9 Steps to Disputing a Low Home Appraisal
When you are refinancing or selling a home, a lender will want an appraisal to assess the property’s worth and ensure collateral value. “That means, in most cases, it must appraise for at least the amount of the loan,” said Than Merrill, real estate investor and founder of FortuneBuilders, a real estate investment education company.
Because appraisers take so many factors into account, their appraisals can often be low, which Merrill said typically results in either the buyer walking away or the lender declining the loan. But this doesn’t have to happen to you; find out what you can do get a satisfactory home appraisal so you can sell for the best price possible.
How to Dispute a Low Home Appraisal
When you get an appraisal, mistakes can happen, which gives you the opportunity to discover and rectify them. Here are nine steps to dispute a low home appraisal:
1. Request a Copy of the Appraisal Report
As a seller, you won’t have access to the appraisal report unless you request it. The mortgage lender usually orders the appraisal and is required by federal law to provide a copy of the report to the buyer only, according to the Bureau of Consumer Financial Protection. To get a copy, you can contact the buyer through his agent.

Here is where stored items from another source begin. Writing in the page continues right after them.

(** X13. The registry never holds two primaries. Whatever the service
    reports, after a fetch that succeeds on a live toggle at most one logical
    monitor of the registry is flagged primary; and a registry with at most
    one primary keeps that through every fetch, toggle, make-primary,
    MonitorsChanged signal, proxy callback and teardown. *)
Theorem registry_holds_at_most_one_primary t en :
  (forall reply s mons lms props,
      proxy t = true -> torn_down reply = false ->
      result reply = FetchOk s mons lms props ->
      single_primary (after_fetch reply t)) /\
  (single_primary t ->
   (forall reply, single_primary (tg (_getMonitorConfig reply (start t en)))) /\
   (forall env, single_primary (tg (toggle env (start t en)))) /\
   (forall target env,
       single_primary (tg (_makePrimary target env (start t en)))) /\
   (forall reply, single_primary (tg (monitors_changed reply (start t en)))) /\
   (forall error reply,
       single_primary (tg (proxy_ready error reply (start t en)))) /\
   single_primary (tg (destroy (start t en)))).
Proof.
  split.
  - intros reply s mons lms props Hp Htd Hr.
    rewrite (@after_fetch_ok reply t s mons lms props Hp Htd Hr).
    unfold single_primary. cbn. apply fixPrimaryFlags_count_le.
  - intros H. split; [|split; [|split; [|split; [|split]]]].
    + intros reply. rewrite getMonitorConfig_tg.
      now apply after_fetch_single_primary.
    + intros env. now apply toggle_single_primary.
    + intros target env. rewrite makePrimary_tg.
      assert (single_primary (primary_registry env t)) as H1.
      { rewrite primary_registry_after. now apply after_fetch_single_primary. }
      destruct (proxy t && negb (torn_down (p_fetched env))); [|exact H1].
      destruct (keep_some _); [exact H1|].
      destruct (torn_down (p_applied env)); [|exact H1].
      unfold single_primary, primary_count. simpl. lia.
    + intros reply. unfold monitors_changed, logDebug.
      autorewrite with registry.
      destruct (proxy _ && negb _).
      * rewrite getMonitorConfig_tg. autorewrite with registry.
        now apply after_fetch_single_primary.
      * now autorewrite with registry.
    + intros error reply. unfold proxy_ready, logError, logInfo.
      destruct (negb (proxy (tg (start t en)))) eqn:Hp; [exact H|].
      apply negb_false_iff in Hp.
      destruct error as [e|].
      * rewrite disableToggle_tg; now autorewrite with registry.
      * rewrite getMonitorConfig_tg. autorewrite with registry.
        now apply after_fetch_single_primary.
    + rewrite destroy_tg. unfold single_primary, primary_count. simpl. lia.
Qed.

Lemma dead_proxy_ready error reply w :
  proxy (tg w) = false -> proxy_ready error reply w = w.
Proof. intros Hp. unfold proxy_ready. now rewrite Hp. Qed.

(** X14. After [destroy] the toggle is inert. The proxy, the selection,
    the monitors, the layout and the snapshot are gone, and a fetch, a
    toggle, a make-primary, a sync, an update of the indicator, a disabling,
    the scheduling of a refresh, a refresh that fires and the proxy callback
    all return at once: they change nothing, call nothing, arm no timer and
    log nothing. A MonitorsChanged signal that still arrives writes its
    debug line and does nothing else. *)
Theorem destroyed_toggle_is_inert w :
  let d := destroy w in
  tg d = destroyed (tg w) /\
  (forall reply, _getMonitorConfig reply d = d) /\
  (forall env, toggle env d = d) /\
  (forall target env, _makePrimary target env d = d) /\
  _sync d = d /\
  _updateIndicatorVisibility d = d /\
  (forall reason, _disableToggle reason d = d) /\
  _scheduleConfigRefresh d = d /\
  (forall onSuccess reply, refresh_fired onSuccess reply d = d) /\
  (forall error reply, proxy_ready error reply d = d) /\
  (forall reply,
      monitors_changed reply d = logDebug "toggle.signal.monitors_changed" d).
Proof.
  intros d.
  assert (proxy (tg d) = false) as Hp by (subst d; now rewrite destroy_tg).
  split; [apply destroy_tg|].
  repeat split; intros.
  - now apply getMonitorConfig_dead.
  - unfold _toggleMonitor. now rewrite Hp.
  - unfold _makePrimary. now rewrite Hp.
  - unfold _sync. now rewrite Hp.
  - unfold _updateIndicatorVisibility. now rewrite Hp.
  - unfold _disableToggle. now rewrite Hp.
  - unfold _scheduleConfigRefresh. now rewrite Hp.
  - unfold refresh_fired. now rewrite Hp.
  - now apply dead_proxy_ready.
  - unfold monitors_changed, logDebug. autorewrite with registry.
    now rewrite Hp.
Qed.

(** ** The two branches at work *)

Lemma Forall2_compose (A B C : Type) (R1 : A -> B -> Prop)
      (R2 : B -> C -> Prop) (R3 : A -> C -> Prop) l1 l2 l3 :
  (forall a b c, R1 a b -> R2 b c -> R3 a c) ->
  Forall2 R1 l1 l2 -> Forall2 R2 l2 l3 -> Forall2 R3 l1 l3.
Proof.
  intros Hc H12. revert l3. induction H12 as [|a b l1 l2 Hab H12 IH];
    intros l3 H23; inversion H23; subst; constructor; eauto.
Qed.

Lemma ensure_primary_entries lms :
  Forall2 (fun a b : LogicalMonitor Scale =>
             x b = x a /\ y b = y a /\ scale b = scale a /\
             transform b = transform a /\ assignments b = assignments a /\
             properties b = properties a)
          lms (ensure_primary lms).
Proof.
  assert (forall l : Layout Scale,
             Forall2 (fun a b : LogicalMonitor Scale =>
                        x b = x a /\ y b = y a /\ scale b = scale a /\
                        transform b = transform a /\
                        assignments b = assignments a /\
                        properties b = properties a) l l) as Hrefl.
  { induction l; constructor; auto 10. }
  unfold ensure_primary. destruct (negb (existsb (@isPrimary Scale) lms));
    [|apply Hrefl].
  destruct lms as [|l0 rest]; [constructor|].
  constructor; [simpl; auto 10|apply Hrefl].
Qed.

Lemma restore_from_snapshot_entries t :
  Forall2 (restored_at t 0 0) (filter (restorable t) (snapshot t))
          (restore_from_snapshot t).
Proof.
  unfold restore_from_snapshot.
  induction (snapshot t) as [|[c s] rest IH]; [constructor|].
  cbn [filter map keep_some]. unfold restorable at 1. cbn [fst].
  unfold restore_entry.
  destruct (_resolveModeId t (Some c)) as [id|] eqn:Er; [|exact IH].
  cbn [opt_truthy]. destruct (str_truthy id) eqn:Ht; [|exact IH].
  cbn [negb].
  destruct (@resolveModeId_offered t c id Er) as [phys [Hk _]].
  apply find_first_such in Hk.
  assert (find_phys (monitors t) (Some c) = Some phys) as Hfp by exact Hk.
  apply find_phys_known in Hfp. rewrite Hfp. cbn [negb keep_some].
  constructor; [|exact IH].
  exists id. cbn. rewrite Er.
  repeat split; try lia. now apply str_truthy_iff.
Qed.

Lemma restored_at_least t dx dy entries lms :
  Forall2 (restored_at t dx dy) entries lms ->
  minimum_is (@x Scale) lms 0 -> minimum_is (@y Scale) lms 0 ->
  least_recorded (@s_x Scale) entries dx /\
  least_recorded (@s_y Scale) entries dy.
Proof.
  intros HF [[lx [Hlx Hx0]] Hxall] [[ly [Hly Hy0]] Hyall].
  split; split.
  - destruct (Forall2_In_r lx HF Hlx) as [e [He [id H]]].
    exists e. split; [exact He|]. lia.
  - intros e He. destruct (Forall2_In_l e HF He) as [lm [Hlm [id H]]].
    specialize (Hxall lm Hlm). lia.
  - destruct (Forall2_In_r ly HF Hly) as [e [He [id H]]].
    exists e. split; [exact He|]. lia.
  - intros e He. destruct (Forall2_In_l e HF He) as [lm [Hlm [id H]]].
    specialize (Hyall lm Hlm). lia.
Qed.

(** X15. Enabling from a snapshot rebuilds the recorded arrangement,
    whatever the current layout is. The submitted layout has one entry for
    each snapshot entry whose connector resolves to a non-empty mode id, in
    the order of the snapshot: that connector with its resolved mode, at the
    recorded scale and transform, at the recorded position moved by the
    least recorded x and the least recorded y. *)
Theorem enable_from_snapshot_rebuilds_arrangement t en env L :
  In L (submitted (effects (toggle env) t en)) ->
  let t1 := fetched_registry env t in
  isActive t1 = false -> hasSnapshot t1 = true ->
  let entries := filter (restorable t1) (snapshot t1) in
  submitted (effects (toggle env) t en) = [L] /\
  exists dx dy,
    least_recorded (@s_x Scale) entries dx /\
    least_recorded (@s_y Scale) entries dy /\
    Forall2 (restored_at t1 dx dy) entries L.
Proof.
  intros Hin t1 Hact Hsnap entries. rewrite submitted_toggle in *.
  destruct (negb (proxy t) || toggling t); [contradiction|].
  unfold planned_submission in *. rewrite fetched_registry_any in *.
  fold t1 in Hin |- *.
  destruct (proxy t1); [|contradiction].
  destruct (plan t1 (xmlConf env)) as [L'|r|r] eqn:Hplan; try contradiction.
  destruct Hin as [<-|[]]. split; [reflexivity|].
  destruct (@plan_enable_layout t1 (xmlConf env) L' Hact Hplan)
    as [cand [Hpl [Hne [_ HL]]]].
  unfold placed in Hpl. rewrite Hsnap in Hpl. inversion Hpl; subst cand.
  assert (ensure_primary (fixPrimaryFlags (restore_from_snapshot t1)) <> [])
    as Hne'.
  { intros E. apply (f_equal (@length _)) in E.
    rewrite ensure_primary_length, fixPrimaryFlags_length in E.
    destruct (restore_from_snapshot t1); [congruence|discriminate]. }
  destruct (normalizePositions_shift Hne') as [mx [my [_ [_ Hshift]]]].
  destruct (normalizePositions_origin Hne') as [Hx0 Hy0].
  rewrite <- HL in Hshift, Hx0, Hy0.
  assert (Forall2 (restored_at t1 0 0) entries
                  (fixPrimaryFlags (restore_from_snapshot t1))) as HF1.
  { refine (@Forall2_compose _ _ _ (restored_at t1 0 0) same_but_demoted
                               (restored_at t1 0 0) entries
                               (restore_from_snapshot t1) _ _ _ _);
      [|apply restore_from_snapshot_entries|apply fixPrimaryFlags_entries].
    intros e b c [id [H1 [H2 [H3 [H4 [H5 [H6 [H7 H8]]]]]]]]
           [S1 [S2 [S3 [S4 [S5 [S6 _]]]]]].
    exists id. rewrite S1, S2, S3, S4, S5, S6.
    repeat split; assumption. }
  assert (Forall2 (restored_at t1 0 0) entries
                  (ensure_primary
                     (fixPrimaryFlags (restore_from_snapshot t1)))) as HF2.
  { refine (@Forall2_compose _ _ _ (restored_at t1 0 0) _
                               (restored_at t1 0 0) entries
                               (fixPrimaryFlags (restore_from_snapshot t1))
                               _ _ HF1 (ensure_primary_entries _)).
    intros e b c H S.
    destruct H as [id [H1 [H2 [H3 [H4 [H5 [H6 [H7 H8]]]]]]]].
    destruct S as [S1 [S2 [S3 [S4 [S5 S6]]]]].
    exists id. rewrite S1, S2, S3, S4, S5, S6.
    repeat split; assumption. }
  assert (Forall2 (restored_at t1 mx my) entries L') as HF.
  { refine (@Forall2_compose _ _ _ (restored_at t1 0 0) (shifted_by mx my)
                               (restored_at t1 mx my) entries
                               (ensure_primary
                                  (fixPrimaryFlags (restore_from_snapshot t1)))
                               L' _ HF2 Hshift).
    intros e b c [id [H1 [H2 [H3 [H4 [H5 [H6 [H7 H8]]]]]]]]
           [S1 [S2 [S3 [S4 [S5 [S6 S7]]]]]].
    exists id. rewrite S1, S2, S3, S4, S6, S7.
    repeat split; try assumption; lia. }
  exists mx, my.
  destruct (@restored_at_least t1 mx my entries L' HF Hx0 Hy0) as [H1 H2].
  auto.
Qed.

(** X16. Disabling one of two. When, after the selected connector is
    removed, exactly one logical monitor remains and the mode of its first
    connector resolves, the toggle submits that monitor alone: at the
    origin, flagged primary, at its scale and transform, with its first
    connector and the resolved mode. *)
Theorem disable_leaves_survivor_at_origin t en env survivor c id :
  proxy t = true -> toggling t = false -> torn_down (fetched env) = false ->
  let t1 := fetched_registry env t in
  isActive t1 = true ->
  keep_some (map (strip_connector (monitor t1)) (logicalMonitors t1))
  = [survivor] ->
  first_connector survivor = Some c ->
  _resolveModeId t1 (Some c) = Some id -> id <> "" ->
  submitted (effects (toggle env) t en)
  = [[ {| x := 0; y := 0; scale := scale survivor;
          transform := transform survivor; isPrimary := true;
          assignments := single_assignment c id; properties := [] |} ]].
Proof.
  intros Hp Htg Hf t1 Hact Hstrip Hc Hr Hid.
  rewrite submitted_toggle, Hp, Htg. cbn [negb orb].
  unfold planned_submission. rewrite fetched_registry_any. fold t1.
  assert (proxy t1 = true) as ->.
  { subst t1. rewrite fetched_registry_alive, Hp, Hf. reflexivity. }
  unfold planLayout. rewrite Hact. unfold plan_disable. rewrite Hstrip.
  cbn [single_to_origin].
  assert (ensure_primary [set_position 0 0 survivor]
          = [set_isPrimary true (set_position 0 0 survivor)]) as ->.
  { unfold ensure_primary. cbn [existsb set_position isPrimary orb].
    rewrite orb_false_r.
    destruct (isPrimary survivor) eqn:E; cbn [negb promote_first];
      [|reflexivity].
    destruct survivor; simpl in *. now subst. }
  unfold finalize. cbn [map keep_some]. unfold reresolve.
  assert (first_connector (set_isPrimary true (set_position 0 0 survivor))
          = Some c) as -> by exact Hc.
  rewrite Hr. apply str_truthy_iff in Hid. rewrite Hid.
  cbn [keep_some set_isPrimary set_position x y scale transform isPrimary].
  reflexivity.
Qed.


End Properties.

(** * Examples: the theorems at concrete inputs, and what the code does
      where a claim as written fails *)

(** C3 at two flagged monitors, repaired twice. *)
Lemma fixPrimaryFlags_two_primaries :
  (exists lm, In lm two_primaries /\ isPrimary lm = true) /\
  (1 <= 2)%nat /\
  primary_count (Nat.iter 2 (@fixPrimaryFlags Q) two_primaries) = 1%nat.
Proof.
  assert (exists lm, In lm two_primaries /\ isPrimary lm = true) as H
    by (eexists; split; [left; reflexivity|reflexivity]).
  assert (1 <= 2)%nat as Hn by lia.
  split; [exact H|]. split; [exact Hn|].
  exact (proj1 (@fixPrimaryFlags_keeps_exactly_first Q two_primaries 2 H Hn)).
Defined.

2. Check Every Detail of the Appraisal
If you don’t like the value an appraiser has determined, the first thing to do is study the appraisal meticulously, said real estate expert Bill Dallas, CEO and cofounder of cloudvirga, a company that helps simplify lending processes. Errors could be very simple but glaring mistakes. For instance, the appraiser might have checked the box for two bedrooms instead of three, according to Realtor.com. “Look at the details and if you find a wrong data point, fight it,” said Dallas. “That’s your best bet to improving your appraisal value.”
3. Contact Your Lender and Request a Value Appeal
If you confirm errors in the home appraisal, the next thing to do is contact your lender to appeal the appraisal. “Yes, this is a thing, and [it] is commonly done,” said Merrill.
It’s tough to convince lenders to change their valuation, but it isn’t unheard of, according to Merrill. If you’re going to pull this off, you’ll need to do some homework; it’s important that you substantiate any claim you make with evidence, Merrill said.
4. Provide Updated Comps
Some of the most important information an appraiser uses to determine your home’s value is the comparable properties in the area that have sold. The appraiser will rely on those sales figures to value your property, said Merrill. But there are many reasons they could be misleading.
“Home prices have been rising at a torrid pace for years, and it’s safe to say appraisers can’t keep up with the market,” Merrill said. “What’s more, it’s entirely possible that a home [can increase] in value after [it] was appraised.” Have your realtor do some research and find out if this applies to your home.
5. Make Sure There Are No Missing Permits
If you’ve made additions or improvements to your home and didn’t get building permits you might have an issue regarding the value. An appraiser cannot consider the improvements in your home’s appraisal if they’re not permitted, according to Maximum Real Estate Exposure, an online real estate portal people use to advertise their homes. If you did get permits but the appraiser can’t locate them, visit your county or city government office to see if you can find them. Keep detailed records for discrepancies just like this.
6. Point Out Upgrades and Improvements to the Appraiser
A home appraiser is in your house for a short time and he might miss improvements or upgrades you made that add value to your home, said Merrill. “Just because you are aware of the renovations that took place in your home doesn’t mean the appraisers are,” he said.
Merrill’s advice is to talk to the appraiser about these improvements or upgrades in a way that is more informative than condescending. “Remember, this is a people business,” he said. “Don’t cross any boundaries with regards to appraisers, but rather, develop a working rapport with them.”
7. Have Your Sales Agent Meet With the Appraiser
If you have received a low-ball appraisal, having your realtor meet with the appraiser might help, said Merrill. Make sure your agent is armed with the comparable sales and listings and knows about any improvements to your property that justify your own valuation of your home. The last thing you want is another inaccurate appraisal because you and the appraiser are looking at different data, said Merrill.
8. Appeal an Appraiser Who Doesn’t Know the Area
Every neighborhood and community has its own attributes, which is why it’s critical your appraiser is familiar with your particular area. If an appraiser lives 50 or 100 miles away, he might not be the best fit for assigning a value to your home.
It’s best to contact your lender right away with any concerns, said Merrill. An appraisal by someone who doesn’t know your area could be a valid reason for a value appeal.
9. Get a Second Opinion
After a low appraisal of the property some lenders might be gun-shy about the loan, said Merrill. “Lenders are less inclined to approve mortgages for more than the home’s appraised value,” he said.
As a last resort, you can hire and pay another appraiser if you believe your home’s appraisal should be higher. Just be aware that the buyer’s lender might not accept your appraisal because lenders typically use appraisers they trust.
Cynthia Meason contributed to the reporting for this article.